*TASK OBJECTIVE*
As soon as the line containing "let distanceFromBottom := Qmax" appears in the material below, start returning lines exactly, and end with the line containing "let normalizedComposerHeight := normalizeNonNegativePx".

*PROVIDED DATA*
(** * The store of diagnostics *)

Section diagnostics_store.
Context `{J : JSON, T : LocalTime}.
(** At most 200 records, with consecutive ids up to the next one. *)
Record diagnostics_ok (s : AppDiagnosticStore) : Prop := {
  do_bounded : (length (da_records s) <= MAX_APP_DIAGNOSTIC_RECORDS)%nat;
  do_ids : map ad_id (da_records s) = map (fun i => da_nextId s - Z.of_nat (length (da_records s)) + Z.of_nat i) (seq 0 (length (da_records s)))
}.
Lemma drop_ids (l : list AppDiagnosticRecord) (next : Z) n :
  map ad_id l = map (fun i => next - Z.of_nat (length l) + Z.of_nat i) (seq 0 (length l)) ->
  map ad_id (drop n l) = map (fun i => next - Z.of_nat (length (drop n l)) + Z.of_nat i) (seq 0 (length (drop n l))).
Proof.
  intros E. rewrite <- skipn_map, E, skipn_map, skipn_seq, length_drop. destruct (decide (n <= length l)%nat) as [L|L].
  - apply list_eq. intros i. rewrite !list_lookup_fmap. destruct (decide (i < length l - n)%nat) as [I|I].
    + rewrite !lookup_seq_lt by lia. cbn. f_equal. lia.
    + rewrite !lookup_seq_ge by lia. done.
  - replace (length l - n)%nat with O by lia. done.
Qed.
Lemma record_ok now input s : diagnostics_ok s -> diagnostics_ok (record now input s).
Proof.
  intros [B I]. unfold record. destruct (negb _); [by split|]. match goal with |- context [_ ++ [?r]] => set (new := r) end.
  enough (diagnostics_ok (s{{ da_records := last_records MAX_APP_DIAGNOSTIC_RECORDS (da_records s ++ [new]); da_nextId := da_nextId s + 1 }})) as [B' I'] by (by split).
  assert (map ad_id (da_records s ++ [new]) = map (fun i => da_nextId s + 1 - Z.of_nat (length (da_records s ++ [new])) + Z.of_nat i) (seq 0 (length (da_records s ++ [new])))) as E.
  { rewrite map_app, I, length_app, Nat.add_comm. cbn [length Nat.add]. rewrite seq_S, map_app. f_equal.
    - apply map_ext. intros i. lia.
    - cbn. f_equal. unfold new. cbn. lia. }
  split.
  - change (length (last_records MAX_APP_DIAGNOSTIC_RECORDS (da_records s ++ [new])) <= MAX_APP_DIAGNOSTIC_RECORDS)%nat. unfold last_records. rewrite length_drop. lia.
  - exact (drop_ids _ (da_nextId s + 1) (length (da_records s ++ [new]) - MAX_APP_DIAGNOSTIC_RECORDS) E).
Qed.
End diagnostics_store.
(* ===== verification/SettingsHistory.v ===== *)
(** [shell/layouts/mobile/mobileSettingsHistory.ts], and the functions of
    [app/WorkspaceApp.tsx] that open, close and leave the settings: how the pages of the
    settings follow the history of the browser on a narrow screen.

    The history of the document is a zipper of states.  [history.back()] only asks for a
    move: it is made, and [popstate] told, by a later event.  The effect of the component
    runs after a render that has changed what it depends on. *)

From S2P Require Import Prelude SettingsViews.
Open Scope Z_scope.

(** * The rules *)

Inductive MobileSettingsPopAction := BackToRoot | CloseSettings | PopNone.
Inductive MobileSettingsHistoryWriteAction := WritePush | WriteReplace | WriteNone.
Definition MOBILE_SETTINGS_HISTORY_MARKER : string := "mobile-settings".

(** A page is its id, the root [null]. *)
Definition detail_value (detail : option string) : value := match detail with Some s => VStr s | None => VNull end.
Definition pageKind (detail : option string) : SettingsPageKind := settingsPageKind (detail_value detail).

(** [VUndefined] when the key names no page. *)
Definition detailFromMobileSettingsHistoryKey (key : option string) : value :=
  match key with
  | None => VUndefined
  | Some key =>
    if negb (startsWith key (MOBILE_SETTINGS_HISTORY_MARKER +:+ ":")) then VUndefined else
    let v := slice (String.length MOBILE_SETTINGS_HISTORY_MARKER + 1) (String.length key) key in
    if bool_decide (v = "root"%string) then VNull else if isSettingsDetailId (VStr v) then VStr v else VUndefined
  end.
Definition createMobileSettingsHistoryState (detail : option string) : value :=
  VObj [("wheelMakerHistory"%string, VStr MOBILE_SETTINGS_HISTORY_MARKER); ("detail"%string, detail_value detail)].
Definition isMobileSettingsHistoryState (input : value) : bool :=
  match input with
  | VObj state =>
      match prop state "wheelMakerHistory" with VStr s => bool_decide (s = MOBILE_SETTINGS_HISTORY_MARKER) | _ => false end &&
      match prop state "detail" with VNull => true | detail => isSettingsDetailId detail end
  | _ => false
  end.
Definition mobileSettingsHistoryKey (detail : option string) : string := "mobile-settings:" +:+ default "root"%string detail.
(** The page of a settings state. *)
Definition state_detail (state : value) : option string :=
  match prop (properties state) "detail" with VStr s => Some s | _ => None end.

Definition resolveMobileSettingsHistoryWriteAction (currentKey nextDetail : option string) (replaceRootWithDetail : bool) : MobileSettingsHistoryWriteAction :=
  let nextKey := mobileSettingsHistoryKey nextDetail in
  if bool_decide (currentKey = Some nextKey) then WriteNone else
  match currentKey with
  | None => WritePush
  | Some k =>
    if bool_decide (k = mobileSettingsHistoryKey None) then
      if replaceRootWithDetail && negb (bool_decide (nextDetail = None)) then WriteReplace else WritePush
    else match settingsPageKind (detailFromMobileSettingsHistoryKey currentKey), pageKind nextDetail with
    | PeerPage, ChildPage => WritePush
    | _, _ => WriteReplace
    end
  end.
Definition resolveMobileSettingsPopAction (settingsOpen : bool) (settingsDetailView : option string) (nextState : value) : MobileSettingsPopAction :=
  if negb settingsOpen then PopNone else
  match pageKind settingsDetailView with
  | ChildPage => if isMobileSettingsHistoryState nextState then BackToRoot else CloseSettings
  | PeerPage => CloseSettings
  | RootPage => if isMobileSettingsHistoryState nextState then PopNone else CloseSettings
  end.

(** * The application and the browser *)

Record view := { v_isWide : bool; v_open : bool; v_detail : option string }.
#[export] Instance view_eq_dec : EqDecision view.
Proof. solve_decision. Defined.
Record history := { hi_back : list value; hi_current : value; hi_forward : list value }.
(** [ap_key] is [mobileSettingsHistoryKeyRef], [ap_replaceRoot] is
    [mobileSettingsReplaceRootHistoryRef], [ap_asked] the moves asked for and not yet made. *)
Record app := { ap_view : view; ap_key : option string; ap_replaceRoot : bool; ap_history : history; ap_asked : nat }.
Definition CHAT_KEYBOARD_INSET_OPEN_THRESHOLD_PX : Z := 72.
Definition normalizeChatKeyboardInset (v : num) : Z := match v with Fin q => Z.max 0 (round q) | _ => 0 end.
Definition resolveChatKeyboardLayoutViewportHeight (current previous visual offsetTop : num) : Z :=
  let currentLayoutViewportHeight := normalizeChatKeyboardInset current in
  let visualViewportHeight := normalizeChatKeyboardInset visual in
  let visualViewportOffsetTop := normalizeChatKeyboardInset offsetTop in
  let layoutFollowsVisualViewport :=
    (0 <? currentLayoutViewportHeight) && (0 <? visualViewportHeight) && (visualViewportOffsetTop <=? 4) &&
    (Z.abs (currentLayoutViewportHeight - visualViewportHeight) <? CHAT_KEYBOARD_INSET_OPEN_THRESHOLD_PX) in
  if layoutFollowsVisualViewport then currentLayoutViewportHeight
  else Z.max currentLayoutViewportHeight (normalizeChatKeyboardInset previous).
Definition resolveChatKeyboardInset (inner : num) (layout : option num) (visual offsetTop : num) (threshold : option num) : Z :=
  let windowInnerHeight := normalizeChatKeyboardInset inner in
  let layoutViewportHeight := Z.max windowInnerHeight (normalizeChatKeyboardInset (default (of_Z 0) layout)) in
  let visualViewportHeight := normalizeChatKeyboardInset visual in
  let visualViewportOffsetTop := normalizeChatKeyboardInset offsetTop in
  let openThreshold := normalizeChatKeyboardInset (default (of_Z CHAT_KEYBOARD_INSET_OPEN_THRESHOLD_PX) threshold) in
  let visualViewportBottomGap := Z.max 0 (layoutViewportHeight - (visualViewportHeight + visualViewportOffsetTop)) in
  let visualViewportHeightGap := Z.max 0 (layoutViewportHeight - visualViewportHeight) in
  if openThreshold <=? visualViewportHeightGap then visualViewportBottomGap else 0.
Inductive ChatKeyboardInsetScrollAction := ScrollNone | ScrollImmediate | ScrollDeferred.
Definition resolveChatKeyboardInsetScrollAction (previous next : num) : ChatKeyboardInsetScrollAction :=
  let previousInset := normalizeChatKeyboardInset previous in
  let nextInset := normalizeChatKeyboardInset next in
  if nextInset =? previousInset then ScrollNone else if previousInset <? nextInset then ScrollImmediate else ScrollDeferred.

Definition finite_positive (v : num) : Q := match v with Fin q => Qmax 0 q | _ => 0%Q end.
Definition resolveChatScrollBottomTop (scrollHeight clientHeight : num) : Q := Qmax 0 (finite_positive scrollHeight - finite_positive clientHeight).
Record ChatScrollToBottomVisibility := { sv_atBottom : bool; sv_showScrollToBottom : bool }.
Definition resolveChatScrollToBottomVisibility (scrollTop scrollHeight clientHeight threshold : num) : ChatScrollToBottomVisibility :=
  let scrollTop := finite_positive scrollTop in
  let scrollHeight := finite_positive scrollHeight in
  let clientHeight := finite_positive clientHeight in
  let threshold := finite_positive threshold in
  let distanceFromBottom := Qmax 0 (resolveChatScrollBottomTop (Fin scrollHeight) (Fin clientHeight) - scrollTop) in
  let scrollable := negb (Qle_bool scrollHeight (clientHeight + 1)) in
  let atBottom := negb scrollable || Qle_bool distanceFromBottom threshold in
  {| sv_atBottom := atBottom; sv_showScrollToBottom := negb atBottom |}.

Inductive ChatSessionReadWindowUpdate := RevealTurn (turnIndex : Z) | FollowLatest (follow : bool) | ResetToLatest.
Definition resolveChatSessionReadWindowUpdate (useIncremental followsLatest : bool) (reveal : option num) : ChatSessionReadWindowUpdate :=
  let revealTurnIndex := match reveal with Some (Fin q) => Z.max 0 (trunc q) | _ => 0 end in
  if 0 <? revealTurnIndex then RevealTurn revealTurnIndex
  else if useIncremental then FollowLatest followsLatest else ResetToLatest.

Definition normalizeNonNegativePx (v : num) : Z := match v with Fin q => Z.max 0 (round q) | _ => 0 end.
Definition CHAT_SCROLL_BOTTOM_FALLBACK_OFFSET_PX : Z := 92.
Definition resolveChatScrollBottomButtonOffset (composerHeight keyboardInset composerGap fallbackOffset : num) : Z :=
  let normalizedComposerHeight := normalizeNonNegativePx composerHeight in
  let normalizedFallbackOffset := match fallbackOffset with Fin q => Z.max 0 (round q) | _ => CHAT_SCROLL_BOTTOM_FALLBACK_OFFSET_PX end in
  normalizeNonNegativePx keyboardInset +
  (if 0 <? normalizedComposerHeight then normalizedComposerHeight + normalizeNonNegativePx composerGap else normalizedFallbackOffset).

(** * The floating controls *)

Definition FLOATING_CONTROL_SIDE_HYSTERESIS_PX : Q := 24.
Definition FLOATING_CONTROL_COMPOSER_GAP_PX : Q := 12.
Record FloatingControlVerticalBounds := { fb_minTop : Q; fb_maxTop : Q }.
(** [true] is the right side. *)
Definition resolveFloatingControlDragSide (right : bool) (pointerX viewportWidth hysteresisPx : Q) : bool :=
  let midpoint := (viewportWidth / 2)%Q in
  if right then Qle_bool (midpoint - hysteresisPx) pointerX else negb (Qle_bool pointerX (midpoint + hysteresisPx)).
(** The verdict depends on how many folders and how many other documents
    were picked, not on the order they come in. *)
Theorem handleCallback_order_irrelevant (data data' : PickerCallback) ds ds' :
  docs data = Some ds ->
  docs data' = Some ds' ->
  Permutation ds ds' ->
  filter is_notice (handleCallback data) = filter is_notice (handleCallback data')
  /\ existsb invokes_continuation (handleCallback data)
     = existsb invokes_continuation (handleCallback data').
Proof.
  intros Hd Hd' Hp.
  rewrite (handleCallback_cases data ds Hd), (handleCallback_cases data' ds' Hd').
  rewrite (folder_count_perm ds ds' Hp), (file_count_perm ds ds' Hp).
  destruct (_ && _); [split; reflexivity |].
  destruct (Nat.ltb 5 _); split; reflexivity.
Qed.

Lemma handleCallback_order_irrelevant_witness :
  filter is_notice (handleCallback mixed_result)
  = filter is_notice
      (handleCallback
         {| action := "picked";
            docs := Some [ {| doc_type := "document"; doc_id := "d2" |};
                           {| doc_type := "folder"; doc_id := "d1" |} ] |})
  /\ existsb invokes_continuation (handleCallback mixed_result)
     = existsb invokes_continuation
         (handleCallback
            {| action := "picked";
               docs := Some [ {| doc_type := "document"; doc_id := "d2" |};
                              {| doc_type := "folder"; doc_id := "d1" |} ] |}).
Proof.
  apply (handleCallback_order_irrelevant mixed_result
           {| action := "picked";
              docs := Some [ {| doc_type := "document"; doc_id := "d2" |};
                             {| doc_type := "folder"; doc_id := "d1" |} ] |}
           [ {| doc_type := "folder"; doc_id := "d1" |};
             {| doc_type := "document"; doc_id := "d2" |} ]
           [ {| doc_type := "document"; doc_id := "d2" |};
             {| doc_type := "folder"; doc_id := "d1" |} ]
           eq_refl eq_refl).
  apply perm_swap.
Defined.
(** A crossing (edge 1) that leads into a walking area (edge 3), which leads
    into a normal edge (edge 2). *)
Definition crossingLane : MSLane := exampleLane 1%nat EDGEFUNC_CROSSING 0 10.
Definition normalLane : MSLane := exampleLane 2%nat EDGEFUNC_NORMAL 12 30.
Definition crossingEdge : MSEdge :=
  mkEdge 1%nat EDGEFUNC_CROSSING [] [3%nat] (Some crossingLane) "".
Definition normalEdge : MSEdge :=
  mkEdge 2%nat EDGEFUNC_NORMAL [3%nat] [] (Some normalLane) "".
Definition walkingAreaEdge : MSEdge :=
  mkEdge 3%nat EDGEFUNC_WALKINGAREA [1%nat] [2%nat] (Some (exampleLane 3%nat EDGEFUNC_WALKINGAREA 10 12)) "".
Definition internalEdge : MSEdge :=
  mkEdge 4%nat EDGEFUNC_INTERNAL [3%nat] [] (Some (exampleLane 4%nat EDGEFUNC_INTERNAL 12 20)) "".

Definition exampleNet : MSNet :=
  mkNet (fun id => match id with
                   | 1%nat => crossingEdge
                   | 2%nat => normalEdge
                   | 3%nat => walkingAreaEdge
                   | _ => internalEdge
                   end)
        [mkJunction [1%nat] [2%nat]] [].

(** An engine whose simulation is the number of identifiers it has handed
    out.  Creation always succeeds; a waypoint is refused with the message
    [waypointError p] when there is one, an agent with [agentError j] when
    there is one (and the simulation is left as it was); [agentPosition]
    tells where an agent is. *)
Definition exampleEngine (waypointError : JPS_Point -> option JPS_ErrorMessage)
  (agentError : JPS_JourneyId -> option JPS_ErrorMessage)
  (agentPosition : JPS_AgentId -> JPS_Point) : JPSEngine :=
  {| JPS_Geometry := JPS_GeometryBuilder;
     JPS_OperationalModel := JPS_CollisionFreeSpeedModelBuilder;
     JPS_Simulation := nat;
     JPS_GeometryBuilder_Build := fun b => inr b;
     JPS_CollisionFreeSpeedModelBuilder_Build := fun b => inr b;
     JPS_Simulation_Create := fun _ _ _ => inr 0%nat;
     JPS_Simulation_AddStageWaypoint := fun sim p _ =>
       match waypointError p with
       | Some message => (sim, inl message)
       | None => (S sim, inr (S sim))
       end;
     JPS_Transition_CreateFixedTransition := fun s => inr (JPS_FixedTransition s);
     JPS_JourneyDescription_SetTransitionForStage := fun j s t =>
       inr (mkJourney (journeyStages j) (journeyTransitions j ++ [(s, t)]));
     JPS_Simulation_AddJourney := fun sim _ => (S sim, inr (S sim));
     JPS_Simulation_AddCollisionFreeSpeedModelAgent := fun sim parameters =>
       match agentError (journeyId parameters) with
       | Some message => (sim, inl message)
       | None => (S sim, inr (S sim))
       end;
     JPS_Simulation_Iterate := fun sim => (sim, None);
     JPS_Agent_GetPosition := fun _ a => agentPosition a;
     JPS_Agent_GetOrientation := fun _ _ => mkJPSPoint 1 0;
     JPS_Simulation_MarkAgentForRemoval := fun sim _ => sim |}.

*OUTPUT BELOW*
  let distanceFromBottom := Qmax 0 (resolveChatScrollBottomTop (Fin scrollHeight) (Fin clientHeight) - scrollTop) in
  let scrollable := negb (Qle_bool scrollHeight (clientHeight + 1)) in
  let atBottom := negb scrollable || Qle_bool distanceFromBottom threshold in
  {| sv_atBottom := atBottom; sv_showScrollToBottom := negb atBottom |}.

Inductive ChatSessionReadWindowUpdate := RevealTurn (turnIndex : Z) | FollowLatest (follow : bool) | ResetToLatest.
Definition resolveChatSessionReadWindowUpdate (useIncremental followsLatest : bool) (reveal : option num) : ChatSessionReadWindowUpdate :=
  let revealTurnIndex := match reveal with Some (Fin q) => Z.max 0 (trunc q) | _ => 0 end in
  if 0 <? revealTurnIndex then RevealTurn revealTurnIndex
  else if useIncremental then FollowLatest followsLatest else ResetToLatest.

Definition normalizeNonNegativePx (v : num) : Z := match v with Fin q => Z.max 0 (round q) | _ => 0 end.
Definition CHAT_SCROLL_BOTTOM_FALLBACK_OFFSET_PX : Z := 92.
Definition resolveChatScrollBottomButtonOffset (composerHeight keyboardInset composerGap fallbackOffset : num) : Z :=
  let normalizedComposerHeight := normalizeNonNegativePx composerHeight in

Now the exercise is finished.